I believe in hope.
Their photo holds a special place on my desk. She is an elegantly garbed Somali woman with a radiant smile. She holds a plump and curious infant, who is grasping an American MRE (meal, ready-to-eat) spoon. That scene is special to me because I took that picture of them as they sat on the ground in one of dozenss of feeding stations deep set up by non-governmental organizations in Somalia’s interior during Operation Restore Hope in January 1993. They were survivors in the midst of a terrible famine and civil war.
I was the sole physician for a 1200-person US Army engineer group that was sent there to restore hope by rebuilding some of the infrastructure destroyed during their long civil war. I was in Somalia during the “good times,” before the events documented in the book and movie, Blackhawk Down. Times were good—the local people would join us and sing and dance as we opened roads, built bridges, covered wells, and cleared mines.
The photo also brings back the memories of how hope can vanish in an instant. One day we arrived at a vacant lot. A week before, a cinder-block shell of a building that was to become a new school stood there. Once our engineers put a roof over it, it would be ready for children. A disgruntled clan leader had ordered his people to dismantle the building block-by-block, rather than have the Americans build a roof for a new school. That event and others I experienced seemed to foretell the troubles to come.
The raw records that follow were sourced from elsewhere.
(* ===== verification/Virtio.v ===== *)
(** Virtio: hal/riscv/hal_virtio.c, the driver of the virtio disk.

    The driver and the device share memory: a table of descriptors, the ring of
    requests made available and the ring of requests done.  A pointer in a
    descriptor is the name of what it points to.  hal_disk_rw runs in sections
    between its sleeps, each under vdisk_lock; the interrupt handler is a
    section as well.  What a virtio block device may do with the shared memory
    (the virtio specification, sections 2.7 and 5.2) is [device_fetch] and
    [device_do]; requests can be completed in any order.  The registers of
    the initialisation are in VirtioInit; those that notify the device and
    acknowledge its interrupt are not modelled. *)

From S2P Require Import Prelude Disk.

Definition NUM : nat := 8.
Definition VRING_DESC_F_NEXT : Z := 1.
Definition VRING_DESC_F_WRITE : Z := 2.
Definition VIRTIO_BLK_T_IN : Z := 0.
Definition VIRTIO_BLK_T_OUT : Z := 1.
Definition NVIRTIO : Z := 3.

(** &ops[i], b->data, &info[i].status *)
Inductive addr : Type := ANull | AOp (i : nat) | AData (b : nat) | AStatus (i : nat).

Record virtq_desc : Type := Desc { d_addr : addr; d_len : Z; d_flags : Z; d_next : nat }.
Definition no_desc : virtq_desc := Desc ANull 0 0 0.
Record virtio_blk_req : Type := Req { r_type : Z; r_sector : Z }.

(** One disk, the buffers, and the device: its contents, how far it has read
    the ring of available requests, and the requests it is working on. *)
Record vst : Type := Vst {
  v_desc : list virtq_desc;
  v_avail : list nat; v_avail_idx : Z;
  v_used : list nat; v_used_dev : Z;          (* used->ring, used->idx *)
  v_free : list bool; v_used_idx : Z;
  v_info : list (option nat * Z);             (* info[i].b, info[i].status *)
  v_ops : list virtio_blk_req;
  v_bufs : list vbuf;
  v_disk : Z -> Z; v_fetched : Z; v_work : list nat
}.

Section Fields.
  Implicit Types s : vst.

Definition set_desc (i : nat) (x : virtq_desc) s : vst :=
  Vst (<[i := x]> (v_desc s)) (v_avail s) (v_avail_idx s) (v_used s) (v_used_dev s) (v_free s) (v_used_idx s)
    (v_info s) (v_ops s) (v_bufs s) (v_disk s) (v_fetched s) (v_work s).
Definition set_avail (l : list nat) (n : Z) s : vst :=
  Vst (v_desc s) l n (v_used s) (v_used_dev s) (v_free s) (v_used_idx s)
    (v_info s) (v_ops s) (v_bufs s) (v_disk s) (v_fetched s) (v_work s).
Definition set_free (i : nat) (x : bool) s : vst :=
  Vst (v_desc s) (v_avail s) (v_avail_idx s) (v_used s) (v_used_dev s) (<[i := x]> (v_free s)) (v_used_idx s)
    (v_info s) (v_ops s) (v_bufs s) (v_disk s) (v_fetched s) (v_work s).
Definition set_seen (n : Z) s : vst :=
  Vst (v_desc s) (v_avail s) (v_avail_idx s) (v_used s) (v_used_dev s) (v_free s) n
    (v_info s) (v_ops s) (v_bufs s) (v_disk s) (v_fetched s) (v_work s).
Definition set_info (i : nat) (x : option nat * Z) s : vst :=
  Vst (v_desc s) (v_avail s) (v_avail_idx s) (v_used s) (v_used_dev s) (v_free s) (v_used_idx s)
    (<[i := x]> (v_info s)) (v_ops s) (v_bufs s) (v_disk s) (v_fetched s) (v_work s).
Definition set_op (i : nat) (x : virtio_blk_req) s : vst :=
  Vst (v_desc s) (v_avail s) (v_avail_idx s) (v_used s) (v_used_dev s) (v_free s) (v_used_idx s)
    (v_info s) (<[i := x]> (v_ops s)) (v_bufs s) (v_disk s) (v_fetched s) (v_work s).
Definition set_buf (i : nat) (x : vbuf) s : vst :=
  Vst (v_desc s) (v_avail s) (v_avail_idx s) (v_used s) (v_used_dev s) (v_free s) (v_used_idx s)
    (v_info s) (v_ops s) (<[i := x]> (v_bufs s)) (v_disk s) (v_fetched s) (v_work s).
(** What the device changes. *)
Definition set_dev (disk : Z -> Z) (fetched : Z) (work : list nat) s : vst :=
  Vst (v_desc s) (v_avail s) (v_avail_idx s) (v_used s) (v_used_dev s) (v_free s) (v_used_idx s)
    (v_info s) (v_ops s) (v_bufs s) disk fetched work.
Definition set_used (l : list nat) (n : Z) s : vst :=
  Vst (v_desc s) (v_avail s) (v_avail_idx s) l n (v_free s) (v_used_idx s)
    (v_info s) (v_ops s) (v_bufs s) (v_disk s) (v_fetched s) (v_work s).

End Fields.

(** An element of an array. *)
Definition elt {A} (f : vst -> list A) (i : nat) : M vst A :=
  fun s => match f s !! i with Some x => Ok (x, s) | None => Fault FBounds end.

(** *** The driver *)

(** The index of a disk. *)
Definition disk_for_dev {S} (dev : Z) : M S Z :=
  if (dev <? 1) || (dev >? NVIRTIO) then panic "virtio disk dev" else ret (dev - 1).

(** The queue as hal_disk_init_one leaves it. *)
Definition queue_init (bufs : list vbuf) (disk : Z -> Z) : vst :=
  Vst (replicate NUM no_desc) (replicate NUM 0%nat) 0 (replicate NUM 0%nat) 0 (replicate NUM true) 0
    (replicate NUM (None, 0)) (replicate NUM (Req 0 0)) bufs disk 0 [].

Definition alloc_desc : M vst (option nat) :=
  for_upto NUM 0 (fun z =>
    let i := Z.to_nat z in
    f <- elt v_free i ;;
    if (f : bool) then modify (set_free i false) ;;; ret (Some i) else ret None).

Definition free_desc (i : nat) : M vst unit :=
  if (NUM <=? i)%nat then panic "free_desc 1"
  else
    f <- elt v_free i ;;
    if (f : bool) then panic "free_desc 2"
    else modify (set_desc i no_desc) ;;; modify (set_free i true).

Definition free_chain_body (i : nat) : M vst (nat + unit) :=
  d <- elt v_desc i ;;
  free_desc i ;;;
  if negb (Z.land (d_flags d) VRING_DESC_F_NEXT =? 0) then ret (inl (d_next d)) else ret (inr tt).

Definition free_chain (i : nat) : M vst unit := loop (S NUM) free_chain_body i.

(** The loop of alloc3_desc, with [n] descriptors to go and [idx] in hand. *)
Fixpoint alloc3_loop (n : nat) (idx : list nat) : M vst (option (list nat)) :=
  match n with
  | O => ret (Some idx)
  | S n' =>
      o <- alloc_desc ;;
      match o with
      | None => for_each idx free_desc ;;; ret None
      | Some i => alloc3_loop n' (idx ++ [i])
      end
  end.
Definition alloc3_desc : M vst (option (list nat)) := alloc3_loop 3 [].

(** hal_disk_rw from the descriptors to the notification. *)
Definition rw_submit (bi : nat) (write : bool) (i0 i1 i2 : nat) : M vst unit :=
  b <- elt v_bufs bi ;;
  let sector := u32 (vb_blockno b * (BSIZE / 512)) in
  modify (set_op i0 (Req (if write then VIRTIO_BLK_T_OUT else VIRTIO_BLK_T_IN) sector)) ;;;
  modify (set_desc i0 (Desc (AOp i0) 16 VRING_DESC_F_NEXT i1)) ;;;
  modify (set_desc i1 (Desc (AData bi) BSIZE
    (Z.lor (if write then 0 else VRING_DESC_F_WRITE) VRING_DESC_F_NEXT) i2)) ;;;
  '(ib, _) <- elt v_info i0 ;;
  modify (set_info i0 (ib, 255)) ;;;
  modify (set_desc i2 (Desc (AStatus i0) 1 VRING_DESC_F_WRITE 0)) ;;;
  modify (set_buf bi (set_bdisk true b)) ;;;
  modify (set_info i0 (Some bi, 255)) ;;;
  modify (fun s => set_avail (<[Z.to_nat (v_avail_idx s mod Z.of_nat NUM) := i0]> (v_avail s)) (v_avail_idx s) s) ;;;
  modify (fun s => set_avail (v_avail s) (u16 (v_avail_idx s + 1)) s).

(** One round of hal_disk_rw's first loop, with the lock held: the head of the
    request it has made, or [None] when it sleeps for descriptors. *)
Definition rw_try (bi : nat) (write : bool) : M vst (option nat) :=
  b <- elt v_bufs bi ;;
  disk_for_dev (vb_dev b) ;;;
  o <- alloc3_desc ;;
  match o with
  | Some [i0; i1; i2] => rw_submit bi write i0 i1 i2 ;;; ret (Some i0)
  | _ => ret None
  end.

(** What hal_disk_rw does when it is woken: whether it returns. *)
Definition rw_wake (bi i0 : nat) : M vst bool :=
  b <- elt v_bufs bi ;;
  if vb_disk b then ret false
  else
    '(_, st) <- elt v_info i0 ;;
    modify (set_info i0 (None, st)) ;;;
    free_chain i0 ;;;
    ret true.

(** hal_disk_intr_one *)
Definition intr_body (_ : unit) : M vst (unit + unit) :=
  seen <- gets v_used_idx ;;
  done <- gets v_used_dev ;;
  if seen =? done then ret (inr tt)
  else
    id <- elt v_used (Z.to_nat (seen mod Z.of_nat NUM)) ;;
    '(ob, st) <- elt v_info id ;;
    if negb (st =? 0) then panic "hal_disk_intr status"
    else
      match ob with
      | None => fail FNull
      | Some bi =>
          b <- elt v_bufs bi ;;
          modify (set_buf bi (set_bdisk false b)) ;;;
          modify (set_seen (u16 (seen + 1))) ;;;
          ret (inl tt)
      end.

Definition hal_disk_intr_one : M vst unit :=
  seen <- gets v_used_idx ;;
  done <- gets v_used_dev ;;
  loop (S (Z.to_nat (u16 (done - seen)))) intr_body tt.

(** *** The device *)

(** It takes the next available request. *)
Definition device_fetch (s : vst) : option vst :=
  if v_fetched s =? v_avail_idx s then None
  else
    h ← v_avail s !! Z.to_nat (v_fetched s mod Z.of_nat NUM);
    Some (set_dev (v_disk s) (u16 (v_fetched s + 1)) (v_work s ++ [h]) s).

(** It carries out one of the requests it has taken.  [None] is a chain that is
    not a request. *)
Definition device_do (h : nat) (s : vst) : option vst :=
  d0 ← v_desc s !! h;
  d1 ← v_desc s !! d_next d0;
  d2 ← v_desc s !! d_next d1;
  match d_addr d0, d_addr d1, d_addr d2 with
  | AOp k, AData bi, AStatus j =>
      if bool_decide (d_len d0 = 16 /\ Z.testbit (d_flags d0) 0 = true /\ Z.testbit (d_flags d1) 0 = true /\
                      Z.testbit (d_flags d2) 0 = false /\ Z.testbit (d_flags d2) 1 = true /\ d_len d2 = 1)
      then
        r ← v_ops s !! k;
        b ← v_bufs s !! bi;
        inf ← v_info s !! j;
        let done s :=
          set_used (<[Z.to_nat (v_used_dev s mod Z.of_nat NUM) := h]> (v_used s)) (u16 (v_used_dev s + 1))
            (set_info j (inf.1, 0) (set_dev (v_disk s) (v_fetched s) (filter (fun x => x <> h) (v_work s)) s)) in
        if r_type r =? VIRTIO_BLK_T_OUT
        then if Z.testbit (d_flags d1) 1 then None
             else Some (done (set_dev (store_bytes (v_disk s) (r_sector r) (take (Z.to_nat (d_len d1)) (vb_data b)))
                                (v_fetched s) (v_work s) s))
        else if r_type r =? VIRTIO_BLK_T_IN
        then if Z.testbit (d_flags d1) 1
             then Some (done (set_buf bi (set_bdata (sector_bytes (v_disk s) (r_sector r) (d_len d1)) b) s))
             else None
        else None
      else None
  | _, _, _ => None
  end.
Since that time, I have focused my attentions as a military family physician on training future physicians, especially in the care of older Americans. In caring for older adults, I have learned there are two different types of hope—one is the hope for a specific outcome (to cure cancer or to stop a progressive dementia), that never seems to be answered or fulfilled. The second type of hope is more general; it is the hope that is given to others by listening, caring, companionship, safety, and compassion.
Were we successful in Somalia during Operation Restore Hope? The most common response would probably be “no,” because people only remember how things ended. I rarely find hope when I look at the events of the world, yet I seem to find it when I look into the individual faces of people. My hope is a faith, or a blind trust, that my efforts matter, one patient at a time, even if I can’t see the final outcome.
The hope present in the smiles of that Somali woman and child remind me that the efforts of generous and loving people can prevail over despair.